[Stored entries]

-----

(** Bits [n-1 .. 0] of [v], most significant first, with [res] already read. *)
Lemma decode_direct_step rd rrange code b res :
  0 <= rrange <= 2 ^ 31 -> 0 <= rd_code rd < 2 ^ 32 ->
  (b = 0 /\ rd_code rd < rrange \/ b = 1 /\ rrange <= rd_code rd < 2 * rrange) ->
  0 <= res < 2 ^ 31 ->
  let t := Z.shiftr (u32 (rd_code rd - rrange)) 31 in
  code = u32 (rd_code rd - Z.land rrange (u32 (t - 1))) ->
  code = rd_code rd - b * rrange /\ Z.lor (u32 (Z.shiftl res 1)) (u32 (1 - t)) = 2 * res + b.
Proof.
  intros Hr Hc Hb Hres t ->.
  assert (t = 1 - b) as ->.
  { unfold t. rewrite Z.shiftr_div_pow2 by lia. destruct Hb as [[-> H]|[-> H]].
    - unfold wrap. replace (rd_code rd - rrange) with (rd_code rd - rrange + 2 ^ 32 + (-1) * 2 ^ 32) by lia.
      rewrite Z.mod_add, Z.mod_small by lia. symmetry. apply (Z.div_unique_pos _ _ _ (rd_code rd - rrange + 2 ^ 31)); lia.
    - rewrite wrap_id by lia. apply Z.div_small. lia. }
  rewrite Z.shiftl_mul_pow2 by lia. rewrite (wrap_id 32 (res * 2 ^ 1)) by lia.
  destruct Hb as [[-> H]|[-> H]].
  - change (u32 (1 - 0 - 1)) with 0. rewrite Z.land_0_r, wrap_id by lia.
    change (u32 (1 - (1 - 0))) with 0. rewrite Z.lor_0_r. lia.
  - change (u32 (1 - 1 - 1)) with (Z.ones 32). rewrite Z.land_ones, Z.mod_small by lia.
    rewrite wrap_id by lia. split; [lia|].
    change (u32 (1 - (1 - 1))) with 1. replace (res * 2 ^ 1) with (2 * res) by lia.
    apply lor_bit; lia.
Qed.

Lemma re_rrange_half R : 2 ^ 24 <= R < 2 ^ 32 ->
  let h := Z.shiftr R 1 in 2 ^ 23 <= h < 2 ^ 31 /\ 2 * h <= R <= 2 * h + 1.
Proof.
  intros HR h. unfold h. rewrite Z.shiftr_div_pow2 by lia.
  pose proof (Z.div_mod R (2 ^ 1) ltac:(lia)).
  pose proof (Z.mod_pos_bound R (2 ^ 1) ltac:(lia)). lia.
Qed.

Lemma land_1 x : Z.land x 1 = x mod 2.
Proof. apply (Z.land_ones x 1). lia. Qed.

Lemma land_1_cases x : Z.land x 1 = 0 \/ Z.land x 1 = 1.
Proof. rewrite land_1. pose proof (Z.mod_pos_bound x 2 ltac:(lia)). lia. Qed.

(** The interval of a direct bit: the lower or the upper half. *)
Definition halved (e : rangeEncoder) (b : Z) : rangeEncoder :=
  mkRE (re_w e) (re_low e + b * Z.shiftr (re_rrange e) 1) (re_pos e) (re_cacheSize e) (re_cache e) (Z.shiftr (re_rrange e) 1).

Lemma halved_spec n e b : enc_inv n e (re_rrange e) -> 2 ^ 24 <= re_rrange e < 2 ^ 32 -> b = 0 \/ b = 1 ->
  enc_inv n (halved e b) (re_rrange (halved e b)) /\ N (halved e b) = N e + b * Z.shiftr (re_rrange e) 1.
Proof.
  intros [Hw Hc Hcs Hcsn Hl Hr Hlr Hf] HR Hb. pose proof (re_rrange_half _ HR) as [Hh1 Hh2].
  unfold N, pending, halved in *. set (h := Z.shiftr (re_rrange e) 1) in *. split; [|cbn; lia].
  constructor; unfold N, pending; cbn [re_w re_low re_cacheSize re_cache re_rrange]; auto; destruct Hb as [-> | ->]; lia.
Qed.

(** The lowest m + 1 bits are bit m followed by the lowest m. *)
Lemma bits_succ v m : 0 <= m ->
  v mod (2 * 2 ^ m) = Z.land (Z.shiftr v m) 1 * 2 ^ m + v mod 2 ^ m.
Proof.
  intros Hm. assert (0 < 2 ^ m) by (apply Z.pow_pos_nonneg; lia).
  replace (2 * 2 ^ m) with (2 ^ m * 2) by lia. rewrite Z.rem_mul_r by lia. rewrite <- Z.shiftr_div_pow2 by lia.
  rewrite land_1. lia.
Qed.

-----

### Exercise directions:
Write the data above out again in full, with every word as given.

### Answer for this exercise:
(** Bits [n-1 .. 0] of [v], most significant first, with [res] already read. *)
Lemma decode_direct_step rd rrange code b res :
  0 <= rrange <= 2 ^ 31 -> 0 <= rd_code rd < 2 ^ 32 ->
  (b = 0 /\ rd_code rd < rrange \/ b = 1 /\ rrange <= rd_code rd < 2 * rrange) ->
  0 <= res < 2 ^ 31 ->
  let t := Z.shiftr (u32 (rd_code rd - rrange)) 31 in
  code = u32 (rd_code rd - Z.land rrange (u32 (t - 1))) ->
  code = rd_code rd - b * rrange /\ Z.lor (u32 (Z.shiftl res 1)) (u32 (1 - t)) = 2 * res + b.
Proof.
  intros Hr Hc Hb Hres t ->.
  assert (t = 1 - b) as ->.
  { unfold t. rewrite Z.shiftr_div_pow2 by lia. destruct Hb as [[-> H]|[-> H]].
    - unfold wrap. replace (rd_code rd - rrange) with (rd_code rd - rrange + 2 ^ 32 + (-1) * 2 ^ 32) by lia.
      rewrite Z.mod_add, Z.mod_small by lia. symmetry. apply (Z.div_unique_pos _ _ _ (rd_code rd - rrange + 2 ^ 31)); lia.
    - rewrite wrap_id by lia. apply Z.div_small. lia. }
  rewrite Z.shiftl_mul_pow2 by lia. rewrite (wrap_id 32 (res * 2 ^ 1)) by lia.
  destruct Hb as [[-> H]|[-> H]].
  - change (u32 (1 - 0 - 1)) with 0. rewrite Z.land_0_r, wrap_id by lia.
    change (u32 (1 - (1 - 0))) with 0. rewrite Z.lor_0_r. lia.
  - change (u32 (1 - 1 - 1)) with (Z.ones 32). rewrite Z.land_ones, Z.mod_small by lia.
    rewrite wrap_id by lia. split; [lia|].
    change (u32 (1 - (1 - 1))) with 1. replace (res * 2 ^ 1) with (2 * res) by lia.
    apply lor_bit; lia.
Qed.

Lemma re_rrange_half R : 2 ^ 24 <= R < 2 ^ 32 ->
  let h := Z.shiftr R 1 in 2 ^ 23 <= h < 2 ^ 31 /\ 2 * h <= R <= 2 * h + 1.
Proof.
  intros HR h. unfold h. rewrite Z.shiftr_div_pow2 by lia.
  pose proof (Z.div_mod R (2 ^ 1) ltac:(lia)).
  pose proof (Z.mod_pos_bound R (2 ^ 1) ltac:(lia)). lia.
Qed.

Lemma land_1 x : Z.land x 1 = x mod 2.
Proof. apply (Z.land_ones x 1). lia. Qed.

Lemma land_1_cases x : Z.land x 1 = 0 \/ Z.land x 1 = 1.
Proof. rewrite land_1. pose proof (Z.mod_pos_bound x 2 ltac:(lia)). lia. Qed.

(** The interval of a direct bit: the lower or the upper half. *)
Definition halved (e : rangeEncoder) (b : Z) : rangeEncoder :=
  mkRE (re_w e) (re_low e + b * Z.shiftr (re_rrange e) 1) (re_pos e) (re_cacheSize e) (re_cache e) (Z.shiftr (re_rrange e) 1).

Lemma halved_spec n e b : enc_inv n e (re_rrange e) -> 2 ^ 24 <= re_rrange e < 2 ^ 32 -> b = 0 \/ b = 1 ->
  enc_inv n (halved e b) (re_rrange (halved e b)) /\ N (halved e b) = N e + b * Z.shiftr (re_rrange e) 1.
Proof.
  intros [Hw Hc Hcs Hcsn Hl Hr Hlr Hf] HR Hb. pose proof (re_rrange_half _ HR) as [Hh1 Hh2].
  unfold N, pending, halved in *. set (h := Z.shiftr (re_rrange e) 1) in *. split; [|cbn; lia].
  constructor; unfold N, pending; cbn [re_w re_low re_cacheSize re_cache re_rrange]; auto; destruct Hb as [-> | ->]; lia.
Qed.

(** The lowest m + 1 bits are bit m followed by the lowest m. *)
Lemma bits_succ v m : 0 <= m ->
  v mod (2 * 2 ^ m) = Z.land (Z.shiftr v m) 1 * 2 ^ m + v mod 2 ^ m.
Proof.
  intros Hm. assert (0 < 2 ^ m) by (apply Z.pow_pos_nonneg; lia).
  replace (2 * 2 ^ m) with (2 ^ m * 2) by lia. rewrite Z.rem_mul_r by lia. rewrite <- Z.shiftr_div_pow2 by lia.
  rewrite land_1. lia.
Qed.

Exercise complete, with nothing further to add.